I received another email just last week from my “bank” asking me to click on the link and enter my account information. It certainly looked legitimate. It had the right brand, the right feel, the right logo … but then I noticed a few things that made me start to hesitate. Little clues here and there just didn’t feel right. There was the sentence that ended in a preposition. There was the use of the word “a lot” instead of the more professional “frequently.” There was the sentence that didn’t begin with a capital letter. I knew I couldn’t avoid these “hunches” that something wasn’t right. Delete!
This got me thinking. Don’t we frequently do the same thing with relationships? Sometimes the scammers are obvious and it’s easy to say no to the first date, or certainly to the second date. Picture the antithesis of your perfect date, and this is what shows up at your door or tries to get your number at the bar. Easy to identify. Easy to say no. This is the “Saudi Prince” version. It’s so obvious that this is wrong. You are crazy if you actually consider the date.
Then there are the other potential dates or relationships. They may initially look “right.” They may say the right things, dress the right way, drive the right car, and have the right job, but there’s still that little voice in the back of your head that says, ‘Hmm… ???” They may say they are “Paypal,” but in reality they are “Peypal.”
We need to pay attention to the warning signs that present themselves. Too often, we are so focused on the dream, our vision of what is perfect, that we allow ourselves to be sucked into that situation when all it will lead to is a nightmare. We want it to be right. We want him (or her) to be “the one” and so we ignore the obvious and the not-so-obvious clues that start to appear. Pay attention to the signals you are receiving. Pay attention to the voice in your head that processes something as odd or unusual.
There was my friend who was dating “the one” but started to wonder why she was never invited to his house. Turns out he had a good reason. He didn’t want her to meet his wife, of course! There was the guy whose date always showed up a bit tipsy and explained it away as “we had a special happy hour after work,” or “We went out and celebrated my friend’s promotion.” After several of these “tipsy” meetings, he decided this wasn’t a one-off event, but rather there was a drinking problem lurking. As the DJ’s said this morning, we all need to be mindful of being scammed. We need to pay attention to our intuition. We need to not ignore the clues. Better said, we need to remember that “If it walks like a duck, swims like a duck, and quacks like a duck, then it probably is a duck.”

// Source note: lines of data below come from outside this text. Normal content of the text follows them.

(* ===== verification/EvtRender.v ===== *)
(** * EvtRender: turning event handles into events

    src/evt/render.rs and the extraction helpers of src/evt/types.rs.  The
    Windows event log calls are the fields of [evt_api], the XML reader
    (the quick-xml crate) is [xml_reader]: a text is read as a list of XML
    events followed by the end of the text or by an error. *)

From Stdlib Require Import ZArith Lia String Ascii.
From stdpp Require Import base list strings gmap numbers sorting.
From S2P Require Import Prelude Text Unicode Errors Backends Effects EvtTypes.

Open Scope Z_scope.

(** ** What the code reads *)

(** An [EVT_VARIANT]: its type code, the eight bytes of its union, and the
    memory its [StringVal] points to ([None] for a null pointer). *)
Record EVT_VARIANT := mkEVT_VARIANT {
  v_type : Z; v_raw : list Z; v_string : option (list Z) }.

(** The views of the union, little-endian. *)
Definition ByteVal (v : EVT_VARIANT) : Z := le_decode (take 1 (v_raw v)).
Definition UInt16Val (v : EVT_VARIANT) : Z := le_decode (take 2 (v_raw v)).
Definition UInt32Val (v : EVT_VARIANT) : Z := le_decode (take 4 (v_raw v)).
Definition UInt64Val (v : EVT_VARIANT) : Z := le_decode (take 8 (v_raw v)).
Definition FileTimeVal (v : EVT_VARIANT) : Z := le_decode (take 8 (v_raw v)).

(** The events of the XML reader that the code tells apart.  An attribute is
    a key and a value, or an error. *)
Inductive xml_event :=
  | XStart (name : str) (attributes : list (option (str * str)))
  | XEnd (name : str)
  | XText (text : str)
  | XEmpty (name : str) (attributes : list (option (str * str)))
  | XOther.

Class xml_reader := { read_events : str -> list xml_event * bool (** [true]: end of text *) }.

(** The Windows calls.  [EvtRender] fills a buffer of the given size; the
    values of an event do not change, so it reads no state.
    [EvtFormatMessage] returns the buffer and the used size, or an error code
    and the used size. *)
Class evt_api (W : Type) := {
  is_invalid : Z -> bool;
  EvtRenderValues : Z -> Z -> option (list EVT_VARIANT);
  EvtRenderXml : Z -> Z -> option (list Z * Z);
  EvtOpenPublisherMetadata : W -> list Z -> option Z * W;
  EvtFormatMessage : Z -> Z -> Z -> (Z * Z) + (list Z * Z);
  EvtOpenLog : W -> list Z -> bool -> option Z * W;
  EvtOpenChannelEnum : W -> option Z * W;
  EvtNextChannelPath : W -> Z -> option (list Z * Z) * W;
  EvtQuery : W -> list Z -> list Z -> bool -> option Z * W;
  EvtNext : W -> Z -> nat -> Z -> (Z + list Z) * W }.

(** ** Variants *)

Definition extract_u8_from_variant (v : EVT_VARIANT) : option Z :=
  if v_type v =? 2 then Some (ByteVal v) else None.
Definition extract_u16_from_variant (v : EVT_VARIANT) : option Z :=
  if v_type v =? 6 then Some (UInt16Val v) else None.
Definition extract_u32_from_variant (v : EVT_VARIANT) : option Z :=
  if v_type v =? 8 then Some (UInt32Val v) else None.
Definition extract_u64_from_variant (v : EVT_VARIANT) : option Z :=
  if v_type v =? 10 then Some (UInt64Val v) else None.

(** [take_while(|&i| *ptr.offset(i) != 0)]. *)
Fixpoint until_nul (us : list Z) : list Z :=
  match us with
  | [] => []
  | u :: us => if u =? 0 then [] else u :: until_nul us
  end.

Definition extract_string_from_variant (v : EVT_VARIANT) : option str :=
  if v_type v =? 21 then
    match v_string v with
    | Some units => Some (from_utf16_lossy (until_nul units))
    | None => None
    end
  else None.

Definition FILETIME_EPOCH_DIFF : Z := 116444736000000000.

Definition extract_systemtime_from_variant (v : EVT_VARIANT) : res none Z :=
  if v_type v =? 29 then
    let filetime := FileTimeVal v in
    if FILETIME_EPOCH_DIFF <? filetime then
      let unix_time_100ns := filetime - FILETIME_EPOCH_DIFF in
      let seconds := unix_time_100ns / 10000000 in
      let nanos := unix_time_100ns mod 10000000 * 100 in
      time_add UNIX_EPOCH seconds nanos
    else Err NoneV
  else Err NoneV.
(** The query is dropped on every outcome. *)
Definition query (n : nat) (self : EventLog) (builder : QueryBuilder) : eff S Error EventQueryResult :=
  let* q := query_stream self (build_xpath builder) in
  eff_scoped (drop_handle (eq_handle q)) (fun s =>
    let '(r, (s, q)) := query_loop n [] (s, q) in
    (match r with
     | Ok events => Ok (mkEventQueryResult events (eq_corrupted q) (eq_total_processed q))
     | Err e => Err e
     | Panic x => Panic x
     end, s)).
End Log.

(** ** Handles *)

Section Handles.
Context {W : Type} `{api : !evt_api W} `{xml : !xml_reader}.
Variable p : profile.
Variable fuel : nat.
Abbreviation S := (evt_st W).
Abbreviation SQ := (evt_st W * EventQuery)%type.

(** [m] closes no event handle. *)
Definition keeps_closed {E A} (m : eff SQ E A) : Prop :=
  forall sq, closed (fst (snd (m sq))) = closed (fst sq) /\
             eq_batch_len (snd (snd (m sq))) = eq_batch_len (snd sq).

Lemma keeps_closed_bind {E A B} (m : eff SQ E A) (k : A -> eff SQ E B) :
  keeps_closed m -> (forall a, keeps_closed (k a)) -> keeps_closed (eff_bind m k).
Proof.
  intros Hm Hk sq. unfold eff_bind. specialize (Hm sq). destruct (m sq) as [[a|e|x] sq1]; try done.
  destruct (Hk a sq1) as [H1 H2]. cbn in *. destruct Hm as [-> ->] in H1, H2. done.
Qed.

Lemma keeps_closed_lift {E A} (m : res E A) : keeps_closed (eff_lift m).
Proof. done. Qed.

Lemma keeps_closed_try {E F A} (m : eff SQ E A) : keeps_closed m -> keeps_closed (eff_try (F:=F) m).
Proof. intros Hm sq. specialize (Hm sq). unfold eff_try. by destruct (m sq) as [[]]. Qed.

Lemma keeps_closed_count c : keeps_closed (count (W:=W) c).
Proof. by intros [s q]. Qed.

What about you? Have you met someone who turned out to be a duck? What were the clues?
About the Author:
Author Monique A. Honaman wrote “The High Road Has Less Traffic: honest advice on the path through love and divorce” (2010) in response to a need for a book that provided honest, real, and raw advice about how to survive and thrive through one of life’s toughest journeys, and “The High Road Has Less Traffic … and a better view” (2013) to provide perspectives on love, marriage, divorce and everything in between. The books are available on Amazon.com. Learn more at www.HighRoadLessTraffic.com.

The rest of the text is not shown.